EXERCISE BRIEF >>
Reproduce each line from the first in the data through the line that contains "scatter in which" exactly; give nothing else.

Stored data
§ §
(* ===== verification/Radix.v ===== *)
(** * The radix sort benchmark: [workloads/benchmarks/mt-radix/mt-radix.c]

    [thread_entry] as a program in phases ([Spmd]): every hart fills its part of
    the array with keys, then two passes sort it by one digit of eight bits each.
    A pass is a histogram per hart, the prefix sums computed by hart 0, and the
    scatter in which every hart writes over the whole destination array. An
    operation is an iteration of a loop, the prefix sums of hart 0 are one
    operation. [NUM_KEYS] is 2048 in the source.

    The theorems are about every schedule: a pass moves the keys to their ranks
    in the stable order of the digit ([pass_effect]), two passes sort
    ([radix_sorts]), and the program says so ([radix_reports_ok]). *)

From Stdlib Require Import String.
From S2P Require Import Prelude Cmodel Libc Kernels Histo Barrier Spmd.
From stdpp Require Import sets.
Local Open Scope Z_scope.

Definition MAX_CORES : Z := 4.
Definition RADIX_BITS : Z := 8.
Definition RADIX : Z := 256.
Definition MAX_KEY : Z := 65536.
Definition NUM_PASSES : Z := 2.

(** The value, and the state left. *)
Definition splitmix64 (state : Z) : Z * Z :=
  let state := u64 (state + 0x9E3779B97F4A7C15) in
  let z := state in
  let z := u64 (Z.lxor z (Z.shiftr z 30) * 0xBF58476D1CE4E5B9) in
  let z := u64 (Z.lxor z (Z.shiftr z 27) * 0x94D049BB133111EB) in
  (Z.lxor z (Z.shiftr z 31), state).

(** [key[0]] and [key[1]]; [hist] and [prefix], [MAX_CORES] rows of [RADIX] cells; what was
    sent to the UART and the calls of [exit], by hart. *)
Record rmem := mkrmem { key0 : list Z; key1 : list Z; hist : list Z; prefix : list Z; r_sent : option (list Z); exits : list (Z * Z) }.

Inductive radix_op :=
| RKey (i v : Z)
| RZero (cid d : Z)
| RCount (cid from shift i : Z)
| RPrefix
| RMove (cid from shift i : Z)
| RVerify (from : Z)
| RExit (cid : Z).

Section Radix.
Context (NUM_KEYS nc : Z).

Definition chunk : Z := Z.quot NUM_KEYS nc.
Definition first_key (cid : Z) : Z := cid * chunk.
Definition end_ (cid : Z) : Z := if cid =? nc - 1 then NUM_KEYS else first_key cid + chunk.

Definition keys_of (b : Z) (m : rmem) : list Z := if b =? 0 then key0 m else key1 m.
Definition set_key (b : Z) (k : list Z) (m : rmem) : rmem :=
  if b =? 0 then mkrmem k (key1 m) (hist m) (prefix m) (r_sent m) (exits m) else mkrmem (key0 m) k (hist m) (prefix m) (r_sent m) (exits m).
Definition set_hist (h : list Z) (m : rmem) : rmem := mkrmem (key0 m) (key1 m) h (prefix m) (r_sent m) (exits m).
Definition set_prefix (p : list Z) (m : rmem) : rmem := mkrmem (key0 m) (key1 m) (hist m) p (r_sent m) (exits m).

Definition digit_of (shift k : Z) : Z := Z.land (Z.shiftr k shift) (RADIX - 1).
(** [hist[cid][d]] *)
Definition hist_cell (cid d : Z) : Z := cid * RADIX + d.

(** The prefix sums: for each digit, hart by hart. *)
Definition prefix_step (hist : list Z) (d p : Z) (a : list Z * Z) : list Z * Z :=
  (aset a.1 (hist_cell p d) a.2, s64 (a.2 + aget hist (hist_cell p d))).
Definition prefix_sums (hist prefix : list Z) : list Z :=
  (for_range 0 RADIX (fun d a => for_range 0 nc (prefix_step hist d) a) (prefix, 0)).1.

(** [verify_sorted(n, arr)] *)
Definition verify_sorted (n : Z) (arr : list Z) : Z :=
  default 0 (List.find (fun i => aget arr i <? aget arr (i - 1)) (zrange 1 n)).
Definition verdict_text (err : Z) : option (list Z) :=
  if negb (err =? 0) then out_seq [send (str "mt-radix: FAIL at index "); uart_send_integer err; send [10]]
  else send (str "mt-radix: ALL SORTED OK" ++ [10]).

Definition radix_act (o : radix_op) (m : rmem) : rmem :=
  match o with
  | RKey i v => set_key 0 (aset (key0 m) i v) m
  | RZero cid d => set_hist (aset (hist m) (hist_cell cid d) 0) m
  | RCount cid from shift i =>
    let c := hist_cell cid (digit_of shift (aget (keys_of from m) i)) in
    set_hist (aset (hist m) c (s64 (aget (hist m) c + 1))) m
  | RPrefix => set_prefix (prefix_sums (hist m) (prefix m)) m
  | RMove cid from shift i =>
    let c := hist_cell cid (digit_of shift (aget (keys_of from m) i)) in
    let pos := aget (prefix m) c in
    set_key (1 - from) (aset (keys_of (1 - from) m) pos (aget (keys_of from m) i)) (set_prefix (aset (prefix m) c (s64 (pos + 1))) m)
  | RVerify from =>
    let err := verify_sorted NUM_KEYS (keys_of from m) in
    mkrmem (key0 m) (key1 m) (hist m) (prefix m) (out_app (r_sent m) (verdict_text err)) (exits m ++ [(0, if err =? 0 then 0 else 1)])
  | RExit cid => mkrmem (key0 m) (key1 m) (hist m) (prefix m) (r_sent m) (exits m ++ [(cid, 2)])
  end.
(* ===== verification/Regress.v ===== *)
(** * Two regressions of one hart: [mt-divburst.c] and [mt-uartrx.c]

    [mt-divburst] runs a cluster of adjacent divisions in assembly and again in C, and
    compares the checksums; the instructions have the meaning of [Spec]. [mt-uartrx] reads
    bytes from the UART and echoes them between markers; the registers of the device are a
    parameter. The harts other than hart 0 do nothing of note in either. *)

From Stdlib Require Import String.
From S2P Require Import Prelude Alu Spec Refine Cmodel Libc.
Local Open Scope Z_scope.

(** ** [mt-divburst.c] *)

Definition ITERS : Z := 512.
Definition seed64 : Z := 0x9e3779b97f4a7c15.
Definition divu64 (n d : Z) : Z := if d =? 0 then u64 (Z.lnot 0) else n / d.
Definition remu64 (n d : Z) : Z := if d =? 0 then n else n mod d.
Definition divu32 (n d : Z) : Z := if d =? 0 then u32 (Z.lnot 0) else n / d.

(** The operands of iteration [i]. *)
Definition op_a (x : Z) : Z := Z.lxor x (Z.shiftr x 7).
Definition op_b (i : Z) : Z := u64 (i * 977 + 13).
Definition op_c (x : Z) : Z := Z.lor (u32 (Z.shiftr (op_a x) 11)) 1.
Definition op_d (i : Z) : Z := u32 (i * 31 + 7).

(** The registers after the block: [q0], [q1], [r0] are 64-bit variables, [q2] and [q3] the
    low halves of their registers. *)
Definition asm_cluster (x i : Z) : Z :=
  let a := op_a x in let b := op_b i in let c := op_c x in let d := op_d i in
  let q0 := rop_value DIVU a b in
  let q2 := u32 (rwop_value DIVUW c d) in
  let r0 := rop_value DIVU a q0 in
  let q1 := rop_value REMU a b in
  let q3 := u32 (rwop_value DIVUW d c) in
  u64 (q0 + q1 + q2 + q3 + r0).
Definition c_cluster (x i : Z) : Z :=
  let a := op_a x in let b := op_b i in let c := op_c x in let d := op_d i in
  let rq0 := divu64 a b in
  u64 (rq0 + remu64 a b + divu32 c d + divu32 d c + divu64 a rq0).
Definition next_x (x : Z) : Z := u64 (x * 6364136223846793005 + 1442695040888963407).

(** [acc_asm], [acc_c], [x]. *)
Definition divburst_body (i : Z) (s : Z * Z * Z) : Z * Z * Z :=
  let '(acc_asm, acc_c, x) := s in (u64 (acc_asm + asm_cluster x i), u64 (acc_c + c_cluster x i), next_x x).
(** What hart 0 sends, and the argument of [exit]. *)
Definition divburst_main (seed : Z) : option (list Z) * Z :=
  let '(acc_asm, acc_c, _) := for_range 1 (ITERS + 1) divburst_body (0, 0, seed) in
  if acc_asm =? acc_c then (send (str "mt-divburst: PASS" ++ [10]), 0) else (send (str "mt-divburst: FAIL checksum" ++ [10]), 1).

Lemma op_c_u32 x : is_u32 (op_c x).
Proof.
  unfold op_c. generalize (u32_range (Z.shiftr (op_a x) 11)). generalize (u32 (Z.shiftr (op_a x) 11)) as y. intros y Hy.
  assert (H1 : 0 <= 1 < 2 ^ 32) by lia. exact (lor_range y 1 32 ltac:(lia) Hy H1).
Qed.
Lemma divuw_is_divu32 n d : is_u32 n -> is_u32 d -> u32 (rwop_value DIVUW n d) = divu32 n d.
Proof.
  intros Hn Hd. cbn [rwop_value]. unfold sext32, riscv_divuw, divu32. rewrite (u32_id n Hn), (u32_id d Hd).
  assert (Hr : is_u32 (if d =? 0 then 2 ^ 32 - 1 else n / d)).
  { unfold is_u32 in *. destruct (Z.eqb_spec d 0); [lia|]. split; [apply Z.div_pos; lia|apply Z.div_lt_upper_bound; nia]. }
  rewrite u32_u64, u32_s32, u32_id by exact Hr. destruct (d =? 0); reflexivity.
Qed.
Lemma clusters_agree x i : asm_cluster x i = c_cluster x i.
Proof.
  unfold asm_cluster, c_cluster. cbv zeta. rewrite !divuw_is_divu32 by (apply op_c_u32 || apply u32_range).
  assert (E1 : forall n d, rop_value DIVU n d = divu64 n d) by (intros n d; cbn [rop_value]; unfold riscv_divu, divu64; destruct (d =? 0); reflexivity).
  assert (E2 : forall n d, rop_value REMU n d = remu64 n d) by reflexivity. rewrite !E1, E2. reflexivity.
Qed.
(** Whatever the seed, the checksums agree and mt-divburst passes. *)
Theorem divburst_passes seed : divburst_main seed = (send (str "mt-divburst: PASS" ++ [10]), 0).
Proof.
  unfold divburst_main. pose proof (for_range_ind (fun _ s => let '(a, c, _) := s in a = c) 1 (ITERS + 1) divburst_body (0, 0, seed)) as Hi.
  specialize (Hi ltac:(unfold ITERS; lia) eq_refl). destruct (for_range _ _ _ _) as [[a c] x]. cbv beta iota in Hi. rewrite Hi; [rewrite Z.eqb_refl; reflexivity|].
  intros i [[a' c'] x'] _ ->. cbn [divburst_body]. now rewrite clusters_agree.
Qed.

(** ** [mt-uartrx.c] *)

Definition UART_STS_RX_VALID : Z := 1.

Section Uartrx.
Context {D : Type} (sts rx : D -> Z * D) (RX_CHARS : nat) (RX_SPIN_LIMIT : nat).

(** [while (!( *sts & UART_STS_RX_VALID)) if (++spins >= RX_SPIN_LIMIT) ...]: [n] more reads may
    fail. *)
Fixpoint poll (n : nat) (d : D) : option D :=
  let '(v, d) := sts d in
  if negb (Z.land v UART_STS_RX_VALID =? 0) then Some d
  else match n with O => None | S n => match n with O => None | S _ => poll n d end end.
Fixpoint receive (k : nat) (d : D) : option (list Z) :=
  match k with
  | O => Some []
  | S k =>
    match poll RX_SPIN_LIMIT d with
    | None => None
    | Some d => let '(v, d) := rx d in match receive k d with Some l => Some (Z.land v 0xff :: l) | None => None end
    end
  end.
Definition mt_uartrx_main (d : D) : option (list Z) * Z :=
  match receive RX_CHARS d with
  | None => (send ([10] ++ str "RXFAIL: STATUS never asserted RX_VALID" ++ [10]), 1)
  | Some got => (out_seq [send (str "<"); uart_send_string (got ++ [0]); send (str ">")], 0)
  end.
End Uartrx.

(** A device with a queue of bytes, each behind a number of reads of the status that find
    nothing. *)
Definition queue_sts (q : list (nat * Z)) : Z * list (nat * Z) :=
  match q with
  | [] => (0, [])
  | (O, b) :: q => (1, (O, b) :: q)
  | (S k, b) :: q => (0, (k, b) :: q)
  end.
Definition queue_rx (q : list (nat * Z)) : Z * list (nat * Z) := match q with [] => (0, []) | (_, b) :: q => (b, q) end.

Lemma poll_queue k : forall n b q, (k < n)%nat -> poll queue_sts n ((k, b) :: q) = Some ((O, b) :: q).
Proof.
  induction k as [|k IH]; intros n b q Hk; destruct n as [|n]; try lia; [reflexivity|]. cbn [poll queue_sts]. change (Z.land 0 UART_STS_RX_VALID =? 0) with true. cbn [negb].
  destruct n as [|n]; [lia|]. apply IH. lia.
Qed.
Lemma poll_late k : forall n b q, (0 < n)%nat -> (n <= k)%nat -> poll queue_sts n ((k, b) :: q) = None.
Proof.
  induction k as [|k IH]; intros n b q Hn Hk; [lia|]. destruct n as [|n]; [lia|]. cbn [poll queue_sts]. change (Z.land 0 UART_STS_RX_VALID =? 0) with true. cbn [negb].
  destruct n as [|n]; [reflexivity|]. apply IH; lia.
Qed.
Lemma poll_empty n : poll queue_sts n [] = None.
Proof. induction n as [|n IH]; [reflexivity|]. cbn [poll queue_sts]. change (Z.land 0 UART_STS_RX_VALID =? 0) with true. cbn [negb]. destruct n; [reflexivity|exact IH]. Qed.
Lemma receive_queue LIMIT l : forall rest, Forall (fun x : nat * Z => (fst x < LIMIT)%nat /\ 0 <= snd x < 256) l ->
  receive queue_sts queue_rx LIMIT (length l) (l ++ rest) = Some (map snd l).
Proof.
  induction l as [|[k b] l IH]; intros rest Hl; [reflexivity|]. apply Forall_cons in Hl as [[Hk Hb] Hl]. cbn [length app receive map fst snd] in *.
  rewrite poll_queue by exact Hk. cbn [queue_rx]. rewrite IH by exact Hl. change 0xff with (Z.ones 8). rewrite Z.land_ones, Z.mod_small by lia. reflexivity.
Qed.

(** If every one of the next [RX_CHARS] bytes arrives within the limit, exactly these are
    echoed, in order, and the test passes; if one comes too late or not at all, it fails. *)
Theorem uartrx_echoes RX_CHARS LIMIT l rest : (0 < LIMIT)%nat -> Forall (fun x : nat * Z => (fst x < LIMIT)%nat /\ 0 < snd x < 256) l ->
  (length l = RX_CHARS -> mt_uartrx_main queue_sts queue_rx RX_CHARS LIMIT (l ++ rest) = (Some ([60] ++ map snd l ++ [62]), 0)) /\
  ((length l < RX_CHARS)%nat -> match rest with [] => True | (k, _) :: _ => (LIMIT <= k)%nat end -> snd (mt_uartrx_main queue_sts queue_rx RX_CHARS LIMIT (l ++ rest)) = 1).
Proof.
  intros HL Hl. assert (Hl' : Forall (fun x : nat * Z => (fst x < LIMIT)%nat /\ 0 <= snd x < 256) l) by (eapply Forall_impl; [exact Hl|]; intros x [H1 H2]; split; [exact H1|lia]).
  unfold mt_uartrx_main. split.
  - intros <-. rewrite receive_queue by exact Hl'. change (map snd l ++ [0]) with (cstr (map snd l)). rewrite uart_send_string_ok; [reflexivity| |];
      clear -Hl; induction Hl as [|[k b] l [_ Hb] _ IH]; cbn [map snd] in *; [constructor|constructor; [unfold is_u8; lia|exact IH]|intros []|intros [E|E]; [lia|exact (IH E)]].
  - intros Hn Hrest. assert (E : receive queue_sts queue_rx LIMIT RX_CHARS (l ++ rest) = None); [|rewrite E; reflexivity].
    clear Hl. revert RX_CHARS Hn. induction Hl' as [|[k b] l [Hk Hb] _ IH]; intros n Hn; destruct n as [|n]; cbn [length] in Hn; try lia.
    + cbn [app receive]. destruct rest as [|[k b] rest]; [rewrite poll_empty|rewrite poll_late by lia]; reflexivity.
    + cbn [app receive fst snd] in *. rewrite poll_queue by exact Hk. cbn [queue_rx]. rewrite IH by lia. reflexivity.
Qed.
Example uartrx_twelve : mt_uartrx_main queue_sts queue_rx 2 5 [(3%nat, 104); (0%nat, 105)] = (Some [60; 104; 105; 62], 0).
Proof. reflexivity. Qed.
§ §
FINISHED EXERCISE >>
(* ===== verification/Radix.v ===== *)
(** * The radix sort benchmark: [workloads/benchmarks/mt-radix/mt-radix.c]

    [thread_entry] as a program in phases ([Spmd]): every hart fills its part of
    the array with keys, then two passes sort it by one digit of eight bits each.
    A pass is a histogram per hart, the prefix sums computed by hart 0, and the
    scatter in which every hart writes over the whole destination array. An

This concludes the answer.